Tools for Digital Scholarship & Data

This guide is a curated list of tools for digital scholarship and research data projects.

Text & Data Mining

Voyant

is a web-based text reading and analysis environment. It is a scholarly project that is designed to facilitate reading and interpretive practices for digital humanities students and scholars as well as for the general public. Voyant Tools is an open-source project and the code is available through GitHub.

 

HathiTrust Research Center (HTRC) Analytics

supports large-scale computational analysis of the works in the HathiTrust Digital Library to facilitate non-profit and educational research.
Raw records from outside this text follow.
#[global] Instance conflict_set_table : Table ConflictSet.t := {|
  rows := t_conflict_set;
  set_rows l db := {| t_account := t_account db; t_user := t_user db; t_account_member := t_account_member db; t_space := t_space db; t_space_member := t_space_member db; t_hosted_adult_attestation := t_hosted_adult_attestation db; t_external_identity := t_external_identity db; t_actor := t_actor db; t_browser_session := t_browser_session db; t_session_revocation := t_session_revocation db; t_external_client_grant := t_external_client_grant db; t_operator_bootstrap := t_operator_bootstrap db; t_oidc_login_challenge := t_oidc_login_challenge db; t_oidc_token_replay := t_oidc_token_replay db; t_service_auth_nonce := t_service_auth_nonce db; t_source := t_source db; t_source_revision := t_source_revision db; t_source_blob := t_source_blob db; t_authored_document := t_authored_document db; t_document_revision := t_document_revision db; t_parse_run := t_parse_run db; t_document_element := t_document_element db; t_provenance_record := t_provenance_record db; t_truth_classification := t_truth_classification db; t_conflict_set := l; t_conflict_member := t_conflict_member db; t_proposal := t_proposal db; t_conversation := t_conversation db; t_conversation_turn := t_conversation_turn db; t_audit_event := t_audit_event db; t_current_source_revision := t_current_source_revision db; t_current_document_revision := t_current_document_revision db; t_outbox_event := t_outbox_event db; t_idempotency_record := t_idempotency_record db; t_durable_job := t_durable_job db; t_job_attempt := t_job_attempt db; t_projection_state := t_projection_state db; t_upload_intent := t_upload_intent db; t_current_active_parse_run := t_current_active_parse_run db; t_memory_item := t_memory_item db; t_memory_revision := t_memory_revision db; t_current_memory_revision := t_current_memory_revision db; t_projection := t_projection db; t_context_receipt := t_context_receipt db; t_context_receipt_item := t_context_receipt_item db; t_course := t_course db; t_curriculum_node := t_curriculum_node db; t_curriculum_edge := t_curriculum_edge db; t_assessment_item := t_assessment_item db; t_assessment_revision := t_assessment_revision db; t_current_assessment_revision := t_current_assessment_revision db; t_learner_event := t_learner_event db; t_review_item := t_review_item db; t_learner_projection := t_learner_projection db; t_notion_connection := t_notion_connection db; t_notion_page_binding := t_notion_page_binding db; t_deletion_tombstone := t_deletion_tombstone db; t_export_job := t_export_job db; t_semantic_projection := t_semantic_projection db; t_assessment_attempt := t_assessment_attempt db; t_deletion_workflow := t_deletion_workflow db |};
  clash := ConflictSet.clash;
  row_id := ConflictSet.id;
  rows_set_rows _ _ := eq_refl;
|}.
HTRC Analytics includes:

  • Extracted Features: An unrestricted dataset of metadata and word counts for each page in the HathiTrust Digital Library.
  • Text Analysis Algorithms: Web-based, click-and-run tools that perform computational text analysis on worksets, which are user-created collections of volumes. No programming required.
  • Data Capsules: Secure virtual environments for non-consumptive text analysis, where researchers can implement their own data analysis and visualization tools.
  • More about HTRC Analytics

 

The Distant Reader

is a system which locally harvests/caches content you specify. It then transforms the content into plain text, performs sets of natural language processing & text mining against the text, saves the results in a number of formats, reduces the whole to a cross-platform database file, queries the database thus summarizing the collection, zips the results of the entire process into a single file, and makes the file available to you for further investigation.

 

MALLET

is an open source, Java-based package for statistical natural language processing, document classification, clustering, topic modeling, information extraction, and other machine learning applications to text. Some knowledge of Java code needed.

 

RStudio

is an integrated development environment (IDE) for R. It includes a console, syntax-highlighting editor that supports direct code execution, as well as tools for plotting, history, debugging and workspace management. RStudio Desktop, open source edition, is free and can be downloaded to your computer. R has a strong online support community, but the learning curve is steep for beginning programmers.